В пушкинской версии жизни Грибоедова нередко усматривают автобиографическую проекцию. «Мысль о схожести своей судьбы с судьбой Грибоедова не могла не возникнуть у Пушкина», — утверждают, например, П. С. Краснов и С. А. Фомичев в комментариях к «грибоедовскому» эпизоду[276]. Согласно Н. Я. Эйдельману,
Пушкин думал о себе, о своей судьбе и сопоставлял ее с грибоедовской. Глубокий биографический подтекст получают слова о женитьбе «на той, которую любил», о завидных последних годах бурной жизни. Здесь — сожаление о своих бурно прошедших годах и сегодняшнем тягостном петербургском плене. Грибоедов умел расчесться, начать новую жизнь, покинуть столицу — Пушкин не может. <…> Наконец, предчувствие собственной скорой гибели — и странный гимн грибоедовской смерти (посреди «смелого неровного боя», «ничего ужасного, ничего томительного», «мгновенна и прекрасна»). Эти слова, представленные читателям за год до последней пушкинской дуэли, выдают потаенные мечтания поэта[277].

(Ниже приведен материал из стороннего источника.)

(* ===== verification/CrdDebounce.v ===== *)
(** [internal/controller/crd_debounce.go]: the debounce buffer of the capabilities
    pipeline.  It has the structure of the instance buffer, with names of custom
    resource definitions as values and one generation counter for the whole
    buffer. *)

From S2P Require Import Prelude GoRuntime GoStrings Config Watcher Buffer.

(** ** Data *)

Record CrdSyncPayload := mkCrdSyncPayload {
  Upserts : list string;
  Deletes : list string;
}.

#[export] Instance CrdSyncPayload_eq_dec : EqDecision CrdSyncPayload.
Proof. solve_decision. Defined.

Definition IsEmpty (p : CrdSyncPayload) : bool :=
  bool_decide (length (Upserts p) = 0) && bool_decide (length (Deletes p) = 0).

Record pendingCrdChange := mkPendingCrdChange {
  crdName : string;
  timer : nat;
  ready : bool;
  gen : Z;
}.

(** The log line that reports a dropped payload. *)
Inductive CrdPayloadLog := CrdPayloadDropped (upserts deletes : nat).

(** The struct, and beside its fields the timers it started and the drop lines it
    logged. *)
Record CrdDebounceBuffer := mkCrdDebounceBuffer {
  debounceWindow : Z;
  flushInterval : Z;
  maxBatchSize : Z;
  pending : gmap string pendingCrdChange;
  nextGen : Z;
  Payloads : Chan CrdSyncPayload;
  payloadsClosed : bool;
  timers : Timers Closure;
  dropped : list CrdPayloadLog;
}.

Definition with_pending (m : gmap string pendingCrdChange) (g : Z) (t : Timers Closure)
    (d : CrdDebounceBuffer) : CrdDebounceBuffer :=
  mkCrdDebounceBuffer (debounceWindow d) (flushInterval d) (maxBatchSize d) m g
    (Payloads d) (payloadsClosed d) t (dropped d).

Definition with_payloads (c : Chan CrdSyncPayload) (closed : bool) (log : list CrdPayloadLog)
    (d : CrdDebounceBuffer) : CrdDebounceBuffer :=
  mkCrdDebounceBuffer (debounceWindow d) (flushInterval d) (maxBatchSize d) (pending d)
    (nextGen d) c closed (timers d) log.

Definition NewCrdDebounceBuffer (cfg : Config) : CrdDebounceBuffer := {|
  debounceWindow := DebounceWindow cfg;
  flushInterval := BatchFlushInterval cfg;
  maxBatchSize := BatchMaxSize cfg;
  pending := ∅;
  nextGen := 0;
  Payloads := make_chan 100;
  payloadsClosed := false;
  timers := no_timers;
  dropped := [];
|}.

(** ** Operations *)

Definition emitPayload (payload : CrdSyncPayload) (d : CrdDebounceBuffer) :
    Outcome CrdDebounceBuffer :=
  if payloadsClosed d then Ok d
  else
    '(sent, c) ← select_send payload (Payloads d);
    Ok (if sent : bool then with_payloads c (payloadsClosed d) (dropped d) d
        else with_payloads (Payloads d) (payloadsClosed d)
               (dropped d ++ [CrdPayloadDropped (length (Upserts payload))
                                (length (Deletes payload))]) d).

Definition closePayloads (d : CrdDebounceBuffer) : Outcome CrdDebounceBuffer :=
  if payloadsClosed d then Ok d
  else
    c ← chan_close (Payloads d);
    Ok (with_payloads c true (dropped d) d).

(** The section of [handleEvent] under [pendingMu] for a delete. *)
Definition cancelPending (name : string) (d : CrdDebounceBuffer) : CrdDebounceBuffer :=
  match pending d !! name with
  | Some existing =>
      with_pending (delete name (pending d)) (nextGen d) (StopTimer (timer existing) (timers d)) d
  | None => d
  end.

(** The rest of [handleEvent], for an add. *)
Definition putPending (name : string) (d : CrdDebounceBuffer) : CrdDebounceBuffer :=
  let t := match pending d !! name with
           | Some existing => StopTimer (timer existing) (timers d)
           | None => timers d
           end in
  let capturedGen := to_uint64 (nextGen d + 1) in
  let '(tm, t) := AfterFunc (debounceWindow d) (mkClosure name capturedGen) t in
  with_pending
    (<[name := {| crdName := name; timer := tm; ready := false; gen := capturedGen |}]>
       (pending d))
    capturedGen t d.

Definition handleEvent (event : CrdEvent) (d : CrdDebounceBuffer) : Outcome CrdDebounceBuffer :=
  if decide (CrdType event = EventDelete) then
    let d := cancelPending (CrdName event) d in
    emitPayload {| Upserts := []; Deletes := [CrdName event] |} d
  else Ok (putPending (CrdName event) d).

(** The section of the timer function under [pendingMu]. *)
Definition markReady (name : string) (capturedGen : Z) (d : CrdDebounceBuffer) :
    CrdDebounceBuffer :=
  match pending d !! name with
  | Some p =>
      if decide (gen p = capturedGen)
      then with_pending (<[name := {| crdName := crdName p; timer := timer p; ready := true;
                                      gen := gen p |}]> (pending d)) (nextGen d) (timers d) d
      else d
  | None => d
  end.

(** The loop counts, so its order does not matter. *)
Definition readyCount (d : CrdDebounceBuffer) : Z :=
  foldl (λ count kv, if ready (kv : string * pendingCrdChange).2 then count + 1 else count)%Z 0%Z
    (map_to_list (pending d)).

(** The section of [flushPending] under [pendingMu]; [hint] decides the order in
    which the loop visits the entries. *)
Definition takeReady (hint : list string) (d : CrdDebounceBuffer) :
    list string * CrdDebounceBuffer :=
  if decide (size (pending d) = 0) then ([], d)
  else
    let '(upserts, pending') :=
      range_loop snd
        (λ name change s,
           if ready change then (s.1 ++ [crdName change], delete name s.2) else s)
        (range_keys hint (pending d)) ([], pending d) in
    (upserts, with_pending pending' (nextGen d) (timers d) d).

Definition flushPending (hint : list string) (d : CrdDebounceBuffer) :
    Outcome CrdDebounceBuffer :=
  let '(upserts, d) := takeReady hint d in
  if decide (length upserts = 0) then Ok d
  else emitPayload {| Upserts := upserts; Deletes := [] |} d.

Definition checkFlush (hint : list string) (d : CrdDebounceBuffer) : Outcome CrdDebounceBuffer :=
  let size := readyCount d in
  if decide (maxBatchSize d ≤ size)%Z then flushPending hint d else Ok d.

(** The function a timer runs in a goroutine of its own. *)
Definition timerFunc (hint : list string) (name : string) (capturedGen : Z)
    (d : CrdDebounceBuffer) : Outcome CrdDebounceBuffer :=
  checkFlush hint (markReady name capturedGen d).

(** The section of [flushAllPending] under [pendingMu]. *)
Definition takeAll (hint : list string) (d : CrdDebounceBuffer) :
    list string * CrdDebounceBuffer :=
  if decide (size (pending d) = 0) then ([], d)
  else
    let '(upserts, pending', t) :=
      range_loop (λ s, s.1.2)
        (λ name change s,
           (s.1.1 ++ [crdName change], delete name s.1.2, StopTimer (timer change) s.2))
        (range_keys hint (pending d)) ([], pending d, timers d) in
    (upserts, with_pending pending' (nextGen d) t d).

Definition flushAllPending (hint : list string) (d : CrdDebounceBuffer) :
    Outcome CrdDebounceBuffer :=
  let '(upserts, d) := takeAll hint d in
  if decide (0 < length upserts) then emitPayload {| Upserts := upserts; Deletes := [] |} d
  else Ok d.

Definition PendingCountForTesting (d : CrdDebounceBuffer) : nat := size (pending d).

(** ** The event loop *)

(** The cases of the [select] in [Run], and what happens between two iterations:
    [CaseTimer] is a timer function that runs, [CaseWait] the passing of time, and
    [CaseReceive] the sender taking a payload from the channel. *)
Inductive RunCase :=
  | CaseEvent (event : CrdEvent)
  | CaseEventsClosed (hint : list string)
  | CaseTick (hint : list string)
  | CaseDone (hint : list string)
  | CaseTimer (tid : nat) (hint : list string)
  | CaseWait (dt : N)
  | CaseReceive.

(** One iteration; the boolean says that [Run] returned, the list is what the sender
    took. *)
Definition runCase (c : RunCase) (d : CrdDebounceBuffer) : Outcome (bool * list CrdSyncPayload * CrdDebounceBuffer) :=
  match c with
  | CaseEvent event => d ← handleEvent event d; Ok (false, [], d)
  | CaseTick hint => d ← flushPending hint d; Ok (false, [], d)
  | CaseEventsClosed hint | CaseDone hint =>
      d ← flushAllPending hint d;
      d ← closePayloads d;
      Ok (true, [], d)
  | CaseTimer tid hint =>
      match fire tid (timers d) with
      | Some (cl, t) =>
          d ← timerFunc hint (cl_key cl) (cl_gen cl) (with_pending (pending d) (nextGen d) t d);
          Ok (false, [], d)
      | None => Ok (false, [], d)
      end
  | CaseWait dt => Ok (false, [], with_pending (pending d) (nextGen d) (advance (Z.of_N dt) (timers d)) d)
  | CaseReceive =>
      match chan_recv (Payloads d) with
      | Received payload c => Ok (false, [payload], with_payloads c (payloadsClosed d) (dropped d) d)
      | _ => Ok (false, [], d)
      end
  end.

Fixpoint runLoop (cs : list RunCase) (d : CrdDebounceBuffer) : Outcome (bool * list CrdSyncPayload * CrdDebounceBuffer) :=
  match cs with
  | [] => Ok (false, [], d)
  | c :: cs =>
      '(returned, got, d) ← runCase c d;
      if returned : bool then Ok (true, got, d)
      else '(returned, got', d) ← runLoop cs d; Ok (returned, got ++ got', d)
  end.

(** [Run] on the cases the scheduler picks, when every timer function finds [Run] at
    its [select] and ends before the next iteration.  Interleaving.v has the runs
    in which the goroutines take turns at every critical section. *)
Definition Run (cs : list RunCase) (d : CrdDebounceBuffer) : Outcome (bool * list CrdSyncPayload * CrdDebounceBuffer) :=
  _ ← NewTicker (flushInterval d);
  runLoop cs d.

(** ** The buffer is an abstract buffer *)

#[export, program] Instance crd_payload_ops : PayloadOps string CrdSyncPayload := {|
  key_of v := v;
  batch vs := {| Upserts := vs; Deletes := [] |};
  deletion k := {| Upserts := []; Deletes := [k] |};
  upserts_of := Upserts;
  deletes_of := Deletes;
|}.
Solve All Obligations with done.

Definition entry (p : pendingCrdChange) : Entry string :=
  mkEntry (crdName p) (timer p) (ready p) (gen p).

Definition abstract (d : CrdDebounceBuffer) : ABuf string CrdSyncPayload := {|
  a_pending := entry <$> pending d;
  a_timers := timers d;
  a_chan := Payloads d;
  a_closed := payloadsClosed d;
  a_window := debounceWindow d;
  a_max := maxBatchSize d;
  a_drops := length (dropped d);
|}.

Lemma crd_abstract_put name d :
  abstract (putPending name d) = a_put name (to_uint64 (nextGen d + 1)) (abstract d).
Proof.
  unfold putPending, a_put, stop_key, stop_in. cbn [abstract a_pending a_timers a_window key_of crd_payload_ops].
  rewrite lookup_fmap. unfold abstract, a_set, with_pending. cbn -[to_uint64].
  destruct (pending d !! name); cbn -[to_uint64]; by rewrite fmap_insert.
Qed.

Lemma crd_abstract_cancel name d : abstract (cancelPending name d) = a_cancel name (abstract d).
Proof.
  unfold cancelPending, a_cancel, stop_key, stop_in, abstract, a_set. cbn.
  rewrite lookup_fmap, <- fmap_delete.
  destruct (pending d !! name) eqn:E; cbn; [done|]. by rewrite delete_id.
Qed.

Lemma crd_abstract_mark name g d : abstract (markReady name g d) = a_mark name g (abstract d).
Proof.
  unfold markReady, a_mark. cbn. rewrite lookup_fmap.
  destruct (pending d !! name) as [p|] eqn:E; cbn; [|done].
  case_decide; [|done]. unfold abstract, a_set, with_pending. cbn. by rewrite fmap_insert.
Qed.

Lemma crd_abstract_readyCount d : readyCount d = Z.of_nat (a_readyCount (abstract d)).
Proof.
  unfold readyCount, a_readyCount. rewrite count_loop. cbn [abstract a_pending].
  by rewrite (filter_view entry _ _ ready), map_size_fmap.
Qed.

Lemma crd_abstract_takeReady hint d :
  prod_map id abstract (takeReady hint d) = a_collect hint (abstract d).
Proof.
  unfold takeReady, a_collect. cbn [abstract a_pending].
  rewrite range_keys_fmap, (selected_view entry _ _ _ ready crdName) by done.
  rewrite (filter_view entry _ _ ready) by done.
  case_decide as Hs.
  - apply map_size_empty_inv in Hs. rewrite Hs, range_keys_empty, map_filter_empty. cbn.
    unfold abstract, a_set. cbn. by rewrite Hs.
  - change (λ name change s, if ready change then _ else _) with (take_body ready crdName).
    rewrite take_loop by auto with sync. cbn. by rewrite filter_taken.
Qed.

Lemma crd_abstract_takeAll hint d :
  prod_map id abstract (takeAll hint d) = a_collect_all hint (abstract d).
Proof.
  unfold takeAll, a_collect_all. cbn [abstract a_pending a_timers].
  rewrite range_keys_fmap, (selected_view entry _ _ _ (λ _, true) crdName) by done.
  rewrite (stop_all_view entry _ _ timer) by done.
  case_decide as Hs.
  - apply map_size_empty_inv in Hs. rewrite Hs, range_keys_empty. cbn.
    unfold abstract, a_set. cbn. by rewrite Hs.
  - pose proof (drain_loop crdName timer (range_keys hint (pending d)) [] (pending d) (timers d)
      (range_keys_NoDup _ _)) as E.
    unfold drain_body in E. rewrite E. cbn. by rewrite filter_drained.
Qed.

Lemma crd_abstract_emit p d : (emitPayload p d ≫= λ d', Ok (abstract d')) = a_emit p (abstract d).
Proof.
  unfold emitPayload, a_emit. cbn. destruct (payloadsClosed d) eqn:Hc; [done|].
  unfold select_send. destruct (chan_closed (Payloads d)); [done|].
  unfold abstract, with_payloads, a_with_chan. cbn.
  destruct (chan_has_room (Payloads d)); cbn; rewrite ?length_app, ?Nat.add_1_r, ?Hc; done.
Qed.

Lemma crd_abstract_close d : (closePayloads d ≫= λ d', Ok (abstract d')) = a_close (abstract d).
Proof.
  unfold closePayloads, a_close. cbn. destruct (payloadsClosed d); [done|].
  unfold chan_close. by destruct (chan_closed (Payloads d)).
Qed.

#[export] Instance crd_debounce_buffer : Buffer CrdDebounceBuffer string CrdSyncPayload := {|
  abs := abstract;
  put := putPending;
  cancel := cancelPending;
  mark := markReady;
  readyCountOf := readyCount;
  collect := takeReady;
  collectAll := takeAll;
  emit := emitPayload;
  close := closePayloads;
  set_timers t d := with_pending (pending d) (nextGen d) t d;
  set_chan c d := with_payloads c (payloadsClosed d) (dropped d) d;
  next_gen _ d := to_uint64 (nextGen d + 1);
  abs_put := crd_abstract_put;
  abs_cancel := crd_abstract_cancel;
  abs_mark := crd_abstract_mark;
  abs_readyCount := crd_abstract_readyCount;
  abs_collect := crd_abstract_takeReady;
  abs_collectAll := crd_abstract_takeAll;
  abs_emit := crd_abstract_emit;
  abs_close := crd_abstract_close;
  abs_set_timers t d := eq_refl;
  abs_set_chan c d := eq_refl;
|}.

М. Гринлиф относит к Пушкину его упоминание о «странных предчувствиях», мучивших Грибоедова перед отъездом в Персию, и интерпретирует «грибоедовский эпизод» как встречу автора с самим собой в образе «другого», чьей гибели он завидует[278]. Иной точки зрения придерживался Х. Рам, писавший:
Судьба Грибоедова во всех смыслах представляет собой полную противоположность судьбе Пушкина: Грибоедов уехал из России, тогда как Пушкину пришлось удовлетвориться ограниченным экзотизмом приграничного русского Юга; Грибоедов оставил после себя всего лишь несколько законченных произведений, тогда как «Путешествие в Арзрум» само по себе является свидетельством творческой силы Пушкина; Грибоедов был государственным чиновником, тогда как Пушкин стремился к творческой независимости[279].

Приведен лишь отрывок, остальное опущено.